Galatians 4,7: You are no longer a servant, but a child; but if a child, then inheritance through God.

Revelation 21: 7: He who overcomes will inherit all, and I will be his God and he will be my son.

Doctrine and Covenants 93:20: For if you keep my commandments, you will receive of his fullness and be glorified in me as I in the Father; therefore I say to you, you will receive grace for grace

Doctrine and Covenants 132:20: Then they will be gods because they have no end; therefore they will be from everlasting to everlasting, because they continue to exist; then they will be above everything because everything is subject to them. Then they will be gods because they have all power and the angels are subject to them.

Statements of modern prophets

Joseph Smith : Rather, he will be an heir of God and co-heir to Jesus Christ. And what does that mean? It means that one inherits the same power, the same glory, the same exaltation until one has attained the state of god and ascended the throne of eternal power like those who have gone before.

John Taylor : He does not come from a chaotic mass, movable or immobile, but he came here and possessed - in the embryonic state - all the properties and all the power of a god. And once he is made perfect and fully developed, he will be like his father - a god, since he is his descendant.

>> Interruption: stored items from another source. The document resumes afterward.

Lemma ordered_snoc os o : ordered os → out_ok os o → ordered (os ++ [o]).
Proof.
  intros Hos Ho pre o' post Heq. destruct post as [|x post _] using rev_ind.
  - apply app_inj_tail in Heq as [<- <-]. done.
  - rw app_comm_cons app_assoc in Heq. apply app_inj_tail in Heq as [-> _]. by eapply Hos.
Qed.

Lemma started_app os os' : started (os ++ os') = (started os + started os')%nat.
Proof. by rw /started List.filter_app length_app. Qed.

Lemma started_snoc os o : started (os ++ [o]) = (started os + (if starts o then 1 else 0))%nat.
Proof. rw started_app /started /=. by destruct (starts o). Qed.

(** An output that concerns neither a session nor work in progress. *)
Definition quiet o : Prop := starts o = false ∧ (∀ id b, told_step id b o = b) ∧ ∀ pre, out_ok pre o.

Lemma quiet_list os os' :
  Forall quiet os' → ordered os →
  ordered (os ++ os') ∧ started (os ++ os') = started os ∧ ∀ id, told_open id (os ++ os') = told_open id os.
Proof.
  intros Hq. revert os. induction Hq as [|o os' (Hst & Ht & Hok) _ IH]; intros os Hos; [by rw app_nil_r|].
  rw cons_middle app_assoc. destruct (IH (os ++ [o])) as (H1 & H2 & H3); [by apply ordered_snoc|].
  split; [done|]. rw H2 started_snoc Hst. split; [lia|]. intros id. by rw H3 told_open_snoc Ht.
Qed.
End log.

(** ** The invariant *)

Section facts.
Context {N : NetTypes} {AC : AddrCodecs} {AL : AddrCodecsLaws} (sha256 : bytes → bytes) {PH : PeerHash sha256}.
Context (transport_listen transport_dial : Multiaddr → option (TransportErr N)) (is_upgrade : Incoming N → bool).
Abbreviation St := (InnerService N).
Implicit Types s : St.

(** At least [e] pieces of outbound work were started, the results of [d] of them
    have come back, [L] are the addresses with a live listener, and the count is at
    most [B]. *)
Record Inv (B : Z) (d e : nat) (L : gset Multiaddr) s : Prop := {
  inv_ids : ∀ id c, sessions s !! id = Some c → ctx_id c = id;
  inv_keys : ∀ i j c c' k, sessions s !! i = Some c → sessions s !! j = Some c' →
    ctx_remote_pubkey c = Some k → ctx_remote_pubkey c' = Some k → i = j;
  inv_peers : ∀ id c k, sessions s !! id = Some c → ctx_remote_pubkey c = Some k →
    extract_peer_id (ctx_address c) = Some (Ok (Some (from_public_key sha256 k)));
  inv_handles : ∀ id p, (id, p) ∈ session_proto_handles s → is_Some (sessions s !! id);
  inv_limit : 0 ≤ max_connection_number s < 2 ^ 63 ∧ Z.of_nat (size (sessions s)) ≤ max_connection_number s + 1;
  inv_dials : ∀ a, is_Some (dial_protocols s !! a) → addr_wf a;
  inv_told : ∀ id, told_open id (outs s) = bool_decide (is_Some (sessions s !! id));
  inv_ordered : ordered (outs s);
  inv_count : (e ≤ started (outs s))%nat ∧
              match state s with
              | Running n => 0 ≤ n ≤ B ∧ Z.of_nat (started (outs s)) + Z.of_nat (size (L ∖ listens s)) ≤ n + Z.of_nat d
              | _ => True
              end;
}.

Lorenzo Snow : I believe that we are the sons and daughters of God and that he endowed us with the ability to attain infinite wisdom and knowledge because he gave us a part of himself.

Heber J. Grant : All of these duties and responsibilities are designed to make us like God in our being. They are there to make gods of us and to empower us and prepare ourselves so that, as we are promised, we can become joint heirs of the Lord and Savior Jesus Christ and through all the countless ages of eternity to dwell with him in the presence of God, the Eternal Father.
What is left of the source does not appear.